E, em muitas situações, ela realmente nos faz provar o amargo gosto da solidão, seja em questões de amizade, relacionamento ou família. A transformação de Perséfone não aconteceu com qualquer tipo de apoio nos primeiros instantes. E, como nada com ela é permanente, essa solidão tende a diminuir à medida que adquirimos resiliência para viver com nós mesmas e com nossos demônios, sem precisar depositar no outro a necessidade de ocupar um espaço em nossa vida para suprir nossas carências.
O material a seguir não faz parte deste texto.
Lemma in_order_nodup keys : NoDup (in_order keys).
Proof. unfold in_order. rewrite merge_sort_Permutation. apply NoDup_elements. Qed.

Section Refinement.
Context {Tx : Type} `{OrphanEnvLaws Tx}.
Notation orphanage := (TxOrphanage Tx).
Notation kept_tx := (@kept_tx Tx).

(** ** Blocks *)

Lemma hashes_of_spec its s : orphanage_ok s -> Forall (fun k => is_Some (contents s !! k)) its -> hashes_of its s = (Ok its, s).
Proof using.
  intros Hs. induction 1 as [|k its Hk _ IH]; cbn [hashes_of]; [reflexivity|]. destruct (live_orphan s k Hk) as (o & Eo & _).
  unfold mbind, stm_bind. rewrite (orphan_at_ok s k o Eo), IH, (oo_key _ Hs _ _ Eo). reflexivity.
Qed.

Lemma block_orphans_spec ps s : orphanage_ok s -> exists l, block_orphans ps s = (Ok l, s) /\
  forall k, k ∈ l <-> exists e p, contents s !! k = Some e /\ p ∈ ps /\ p ∈ spends (kept e).
Proof using All.
  intros Hs. induction ps as [|p ps IH]; cbn [block_orphans].
  - exists []. split; [reflexivity|]. intros k. rewrite elem_of_nil. split; [tauto|]. intros (e & p & _ & Hp & _). apply not_elem_of_nil in Hp. exact Hp.
  - destruct IH as (l & El & Hl). unfold mbind at 1, stm_bind at 1, get_st at 1. unfold mbind at 1, stm_bind at 1.
    assert (Here : exists h, (match m_outpoint_to_orphan_it s !! p with None => mret [] | Some its => hashes_of (by_address its) end) s = (Ok h, s) /\
      forall k, k ∈ h <-> exists e, contents s !! k = Some e /\ p ∈ spends (kept e)).
    { destruct (m_outpoint_to_orphan_it s !! p) as [its|] eqn:Ep.
      - destruct (spenders_live s its p Hs Ep) as [Hv Hin]. exists (by_address its). split; [apply hashes_of_spec; assumption|exact Hin].
      - exists []. split; [reflexivity|]. intros k. rewrite elem_of_nil. split; [tauto|]. intros (e & Ee & Hp). exact (no_spenders s p Hs Ep k e Ee Hp). }
    destruct Here as (h & -> & Hh). unfold mbind, stm_bind. rewrite El. exists (h ++ l). split; [reflexivity|]. intros k. rewrite elem_of_app, Hh, Hl. setoid_rewrite elem_of_cons. split.
    + intros [(e & Ee & Hp)|(e & q & Ee & Hq & Hp)]; [exists e, p; auto|exists e, q; auto].
    + intros (e & q & Ee & [->|Hq] & Hp); [left; eauto|right; eauto].
Qed.
(* ===== verification/TxRequestProofs.v ===== *)
(** * The tracker's container and the choice of a peer

    Positions in a sorted index and the wrappers that keep the counters exact;
    then the invariant of the selection and the steps that keep it. *)

From stdpp Require Import base numbers list gmap sorting strings.
From Stdlib Require Import ZArith Lia.
From S2P Require Import Prelude Compact Params SipHash Orphanage OrphanageRefinement TxRequest.

Local Open Scope Z_scope.

(** * The tracker's container

    Positions in a sorted index and what they say of the announcements, the
    counters of the peers, and the wrappers [TxRequest_Erase] and [Modify]: they return
    and keep the counters exact ([wf]). *)

(** ** Positions *)

Lemma next_in_spec l it i : NoDup l -> l !! i = Some it -> next_in l it = l !! S i.
Proof.
  revert i. induction l as [|x l IH]; intros i Hnd Hi; [discriminate|]. apply NoDup_cons in Hnd as [Hx Hnd]. destruct l as [|y l].
  - destruct i; [reflexivity|destruct i; discriminate].
  - cbn [next_in]. destruct i as [|i]; [injection Hi as ->; rewrite decide_True by reflexivity; reflexivity|]. cbn in Hi.
    rewrite decide_False; [exact (IH i Hnd Hi)|]. intros ->. apply Hx. apply (list_elem_of_lookup_2 _ _ _ Hi).
Qed.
Quando leio as páginas do meu próprio livro dedicado a Perséfone, sempre me emociono ao pensar que precisei caminhar sozinha com ela, sem encontrar qualquer espaço ou local que pudesse me preencher ou abarcar a complexidade de sentimentos que prestar devoção a ela me causava. Nada me cabia ou me comportava, até que me conformei que precisaria construir uma relação com ela a partir de todo esse material que ela me passava, como retribuição a cada dor e desafio que enfrentava na vida. A devoção real e profunda a Perséfone é uma construção impossível de ser minuciosamente mapeada—é uma perdição dentro de si mesma, ao mesmo tempo que é um encontro consigo. Nada do que comecei me preparou para o grande mistério que essa deusa representa e é até hoje em minha vida, mas tudo o que aprendi e aprendo é subproduto desse mergulho nas minhas próprias vísceras.
O mundo vira de ponta-cabeça em uma via tortuosa, onde, quando precisamos de ajuda ou orientação, ela simplesmente diz: "Se foda, e você aprenderá." O princípio é a ação; nossa confiança é forjada com sangue, suor, lágrimas e frequentes olhares para o abismo, dentro e fora de nós. O caminho de Perséfone é uma via árdua, de bela apresentação—meiga, sutil, sensível... Ela se apresenta assim muitas vezes em nosso caminho, mas suas lições têm como princípio destruir o óbvio, para que possamos nos reconstruir na merda, nos escombros da nossa própria psique. E isso é solitário.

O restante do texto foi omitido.